Although Australia lost the Test while still winning the series 4-1, Waugh summoned all his nerve, willpower and skill to strike 102 in the first innings with a barrage of cleanly struck boundaries.
"Given all the speculation about my career, it is tempting to say it was my best Test innings," he said. "In terms of my ability to place the ball into the gaps, strike it cleanly and barely play and miss then I would have to rate it highly."
Now Waugh, who turns 38 this year, will take time out to decide if he wants to carry on as national leader for a tour of the Caribbean, or call it a day after his epochal century which equalled Don Bradman's Australian record of 29.
One new challenge already denied Waugh is the chance to lead Australia to consecutive World Cup victories. Dropped from the Australia one-day team last year, he failed to win a place back for the latest one-day tournament starting in southern Africa next month.
Waugh also knows that the traditionally ruthless national selectors have given few Australian captains the luxury of choosing their own moment to leave the stage.
Eighteen years ago, Greg Chappell signed off with a regal 182 in the final Test against Pakistan, a match which also represented the last international appearances for Dennis Lillee and Rod Marsh.
Chappell's successors have all experienced messier departures.
Kim Hughes resigned in tears after yet another humiliation at the hands of West Indies while Australian cricket plunged to its lowest level ever in the mid-1980s.
Allan Border, a cricketer every bit as tough as Waugh, turned the Australian team around during 10 years in the top job but never managed a series win against West Indies. He retired in 1994, after a dispute with the Australian Cricket Board (ACB) over the timing of the announcement.
The affable Mark Taylor handed the crown on to Waugh after Australia had at last deposed West Indies as the world's top team in 1994, but only after he had been dropped from the one-day team against his will.
Waugh came into a losing Australian team in the 1985-6 season before he was really ready for the demands of Test cricket.
He clung on to a place partly because of his medium-pace bowling, a vital component in Australia's 1987 World Cup victory, and partly because Border had identified him as one of the players with the character and determination needed to pull his team out of the mire.

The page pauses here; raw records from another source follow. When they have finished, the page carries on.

Lemma button_returns_whether_it_is_active_witness :
  let ui := UI.set_mouse (Mouse.mk 1 0)
              (UI.set_event (Some (MouseEvent "mousedown" 0)) (boxedUI [])) in
  bool_decide (qualifiedId ui (Str "ok") = UI.active (UI.stateOf (Button okButton ui)))
  = true.
Proof.
  intros ui.
  destruct (button_returns_whether_it_is_active okButton ui
              (UI.stateOf (Button okButton ui)) true) as [H _].
  - vm_compute. reflexivity.
  - symmetry. exact H.
Defined.



(** X25. What a toggle returns.  [Toggle] passes to its callback, and
    returns, the negation of the value it is given when its qualified id
    is the active id, and the value itself otherwise (for a callback that
    leaves the active id alone): the value flips on every render between
    the press and the release, not once per click. *)
Theorem toggle_flips_while_active
    (id : jsval) (value : bool) (x y width height : option Z) (disabled : option bool)
    (callback : bool → UI.M unit) (ui ui' : UI.t) (returned : bool) :
  (∀ v s, UI.active (UI.stateOf (callback v s)) = UI.active s) →
  Toggle id value x y width height disabled callback ui = UI.Ok returned ui' →
  returned =
    (if bool_decide (qualifiedId ui id = UI.active ui') then negb value else value).
Proof.
  intros Hcb. unfold Toggle.
  intros (s1 & s2 & Hrun & Hcur & _ & Hafter)%ControlWith_Ok. simpl in Hcur.
  unfold mbind, UI.M_bind, UI.gets in Hrun.
  specialize (Hcb (if UI.isActive s1 then negb value else value) s1).
  destruct (callback _ s1) as [[] s|e s]; [|done]. simpl in Hcb.
  inversion Hrun. subst s.
  assert (UI.active ui' = UI.active s1) as ->.
  { unfold UI.interaction in Hafter. injection Hafter as _ _ -> _. done. }
  unfold UI.isActive. by rewrite Hcur.
Qed.

Lemma toggle_flips_while_active_witness :
  let ui := UI.set_mouse (Mouse.mk 0 0)
              (UI.set_event (Some (MouseEvent "mousedown" 0)) (boxedUI [])) in
  let run := Toggle (Str "t") false None None None None None (λ _, mret ()) ui in
  (if bool_decide (qualifiedId ui (Str "t") = UI.active (UI.stateOf run))
   then negb false else false) = true.
Proof.
  intros ui run. symmetry.
  apply (toggle_flips_while_active (Str "t") false None None None None None
           (λ _, mret ()) ui (UI.stateOf run) true).
  - intros v s. reflexivity.
  - vm_compute. reflexivity.
Defined.

(** ** Editing a value *)

Section InputFacts.







End InputFacts.


(** ** Colours *)

Section ColorFacts.

Lemma toUint32_land (v : Z) : toUint32 v = Z.land v (Z.ones 32).
Proof. unfold toUint32. by rewrite Z.land_ones by lia. Qed.

Lemma toUint32_lor (x y : Z) :
  toUint32 (Z.lor x y) = Z.lor (toUint32 x) (toUint32 y).
Proof. rewrite !toUint32_land. apply Z.land_lor_distr_l. Qed.

Lemma toUint32_toInt32 (v : Z) : toUint32 (toInt32 v) = toUint32 v.
Proof.
  unfold toInt32. case_decide.
  - unfold toUint32. by rewrite Z.mod_mod by lia.
  - unfold toUint32.
    replace (v mod 2 ^ 32 - 2 ^ 32) with (v mod 2 ^ 32 + (-1) * 2 ^ 32) by lia.
    rewrite Z.mod_add by lia. by rewrite Z.mod_mod by lia.
Qed.

Lemma toInt32_byte (v : Z) : 0 ≤ v < 256 → toInt32 v = v.
Proof.
  intros Hv. unfold toInt32, toUint32.
  rewrite Z.mod_small by lia. rewrite decide_True by lia. done.
Qed.

Lemma toUint32_shl (v k : Z) :
  0 ≤ v < 256 → 0 ≤ k ≤ 24 → toUint32 (Color.shl v k) = v * 2 ^ k.
Proof.
  intros Hv Hk. unfold Color.shl.
  rewrite toUint32_toInt32, toInt32_byte by done.
  rewrite (Z.mod_small k) by lia. rewrite Z.shiftl_mul_pow2 by lia.
  unfold toUint32. apply Z.mod_small.
  assert (2 ^ k ≤ 2 ^ 24) by (apply Z.pow_le_mono_r; lia).
  assert (0 < 2 ^ k) by (apply Z.pow_pos_nonneg; lia). nia.
Qed.

Lemma lor_disjoint (hi lo k : Z) :
  0 ≤ k → 0 ≤ lo < 2 ^ k → Z.lor (hi * 2 ^ k) lo = hi * 2 ^ k + lo.
Proof.
  intros Hk Hlo. symmetry. apply Z.add_nocarry_lor.
  rewrite <- (Z.mod_small lo (2 ^ k)) by done.
  rewrite <- Z.land_ones by done.
  rewrite (Z.land_comm lo), Z.land_assoc, Z.land_ones by done.
  rewrite Z.mod_mul by lia. apply Z.land_0_l.
Qed.

Lemma RGBA_sum (r g b a : Z) :
  0 ≤ r < 256 → 0 ≤ g < 256 → 0 ≤ b < 256 → 0 ≤ a < 256 →
  Color.RGBA r g b (Some a) = r * 2 ^ 24 + g * 2 ^ 16 + b * 2 ^ 8 + a.
Proof.
  intros Hr Hg Hb Ha. unfold Color.RGBA. simpl default.
  rewrite !toUint32_lor, !toUint32_shl, toUint32_toInt32 by lia.
  rewrite (toUint32_small a) by lia.
  rewrite (lor_disjoint r (g * 2 ^ 16) 24) by lia.
  replace (r * 2 ^ 24 + g * 2 ^ 16) with ((r * 2 ^ 8 + g) * 2 ^ 16) by lia.
  rewrite (lor_disjoint _ (b * 2 ^ 8) 16) by lia.
  replace ((r * 2 ^ 8 + g) * 2 ^ 16 + b * 2 ^ 8)
    with ((r * 2 ^ 16 + g * 2 ^ 8 + b) * 2 ^ 8) by lia.
  rewrite (lor_disjoint _ a 8) by lia. lia.
Qed.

Still Waugh travelled to England without a Test century in 1989, an omission he quickly repaired with unbeaten innings of 177 and 152 in the first two Tests. Australia won the series 4-0 to take a grip on the Ashes they have never since relinquished.
"Your first Test hundred is always special and for me it had extra significance as I had been waiting for something like 42 innings for it to come around," Waugh said.
"It was time to deliver, not only for me but for all the Australian side, and I was not the only player in that line-up who knew a bad tour of England could have meant the end of my Test career."
Despite his heroics in England, Waugh was still not the finished article.